I’m talking about obligations that we put upon ourselves here: not only is it up to each and everyone of us to make choices about what we take on, but also about the order, frequency and intensity that we choose to deal with those tasks. Let’s dissect a little:
Of course, there are tasks we are obliged to do… doing the dishes or laundry, cooking, shopping for food, going to work, taking the kids to school, etc. – those are tasks we would be hard put to neglect. However, what about taking care of the choir finances, or tending to the communal garden? What about pre-cooking food for your child at university? Or helping your neighbour with their housework (which you have been doing for 10+ years)?

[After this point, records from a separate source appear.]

(* ===== verification/Transport.v ===== *)
(** * Endpoints, load balancing and clusters (src/src/transport.rs)

    Endpoints are shared between load balancers and callers ([Arc]): they live in
    a store and are named by their index in it. Each endpoint owns a gate, the
    interface of the circuit breaker. *)

From Stdlib Require Import Ascii String SpecFloat.
From stdpp Require Import prelude gmap strings.
From S2P Require Import Prelude F64 RoundRobin Gate Router.
Open Scope string_scope.
Open Scope Z_scope.

Record PoolConfig : Type := mkPoolConfig {
  max_idle_per_host : Z;
  max_connections_per_host : Z;
  idle_timeout : Duration;
  connect_timeout : Duration;
  http2_only : bool
}.

Definition pool_config_default : PoolConfig :=
  {| max_idle_per_host := 10; max_connections_per_host := 100; idle_timeout := from_secs 90;
     connect_timeout := from_secs 10; http2_only := false |}.

Definition pool_config_new : PoolConfig := pool_config_default.

Definition with_max_idle (max : Z) (c : PoolConfig) : PoolConfig :=
  mkPoolConfig max (max_connections_per_host c) (idle_timeout c) (connect_timeout c) (http2_only c).
Definition with_idle_timeout (t : Duration) (c : PoolConfig) : PoolConfig :=
  mkPoolConfig (max_idle_per_host c) (max_connections_per_host c) t (connect_timeout c) (http2_only c).
Definition with_http2_only (b : bool) (c : PoolConfig) : PoolConfig :=
  mkPoolConfig (max_idle_per_host c) (max_connections_per_host c) (idle_timeout c) (connect_timeout c) b.

Record EndpointStats : Type := mkEndpointStats {
  stat_total_requests : Z;
  stat_successful_requests : Z;
  stat_failed_requests : Z;
  stat_active_connections : Z;
  avg_response_time_ms : f64;
  stat_is_healthy : bool
}.

Record PoolStats : Type := mkPoolStats {
  connections_created : Z;
  connections_closed : Z;
  idle_connections : Z;
  pool_active_connections : Z
}.

Section Transport.
Context {G : Gate}.

(** ** An endpoint *)

Record Endpoint : Type := mkEndpoint {
  address : string;
  weight : Z;
  active_connections : Z;
  total_requests : Z;
  successful_requests : Z;
  failed_requests : Z;
  total_response_time_us : Z;
  healthy : bool;
  circuit_breaker : gate;
  last_health_check : Instant
}.

Definition endpoint_new (addr : string) (now : Instant) : Endpoint :=
  {| address := addr; weight := 100; active_connections := 0; total_requests := 0;
     successful_requests := 0; failed_requests := 0; total_response_time_us := 0;
     healthy := true; circuit_breaker := gate_new; last_health_check := now |}.

Definition set_weight (w : Z) (e : Endpoint) : Endpoint :=
  mkEndpoint (address e) w (active_connections e) (total_requests e) (successful_requests e)
    (failed_requests e) (total_response_time_us e) (healthy e) (circuit_breaker e) (last_health_check e).

Definition endpoint_with_weight (addr : string) (w : Z) (now : Instant) : Endpoint :=
  set_weight w (endpoint_new addr now).

Definition store_active (n : Z) (e : Endpoint) : Endpoint :=
  mkEndpoint (address e) (weight e) n (total_requests e) (successful_requests e)
    (failed_requests e) (total_response_time_us e) (healthy e) (circuit_breaker e) (last_health_check e).

Definition acquire_connection (e : Endpoint) : Endpoint :=
  store_active (u64_add (active_connections e) 1) e.
Definition release_connection (e : Endpoint) : Endpoint :=
  store_active (u64_sub (active_connections e) 1) e.

Definition endpoint_weight (e : Endpoint) : Z := weight e.
Definition endpoint_active_connections (e : Endpoint) : Z := active_connections e.
Definition is_healthy (e : Endpoint) : bool := healthy e.

Definition set_healthy (b : bool) (e : Endpoint) : Endpoint :=
  mkEndpoint (address e) (weight e) (active_connections e) (total_requests e) (successful_requests e)
    (failed_requests e) (total_response_time_us e) b (circuit_breaker e) (last_health_check e).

Learn to distinguish mandatory tasks from potential activities. Some tasks you choose to continue, even though some activities are adding too much to your sack of things to do and you end up being stressed all the time. They may feel like the correct decision from a social point of view, but they end up being too much for you. Maybe it’s time to be more selective about what you take on and why.
Sometimes, overwhelm can be the result of tackling your tasks in the wrong order: doing everything you like doing to start with may not be the best strategy as you’ll end up with the hateful tasks at the end of the day. That’s just procrastination in some cases, with the effect that unpleasant tasks never get done.
Let me tell you a secret: the longer you wait to finish an unpleasant task, the longer it will sit there and annoy you. So why do it earlier and get it off your back?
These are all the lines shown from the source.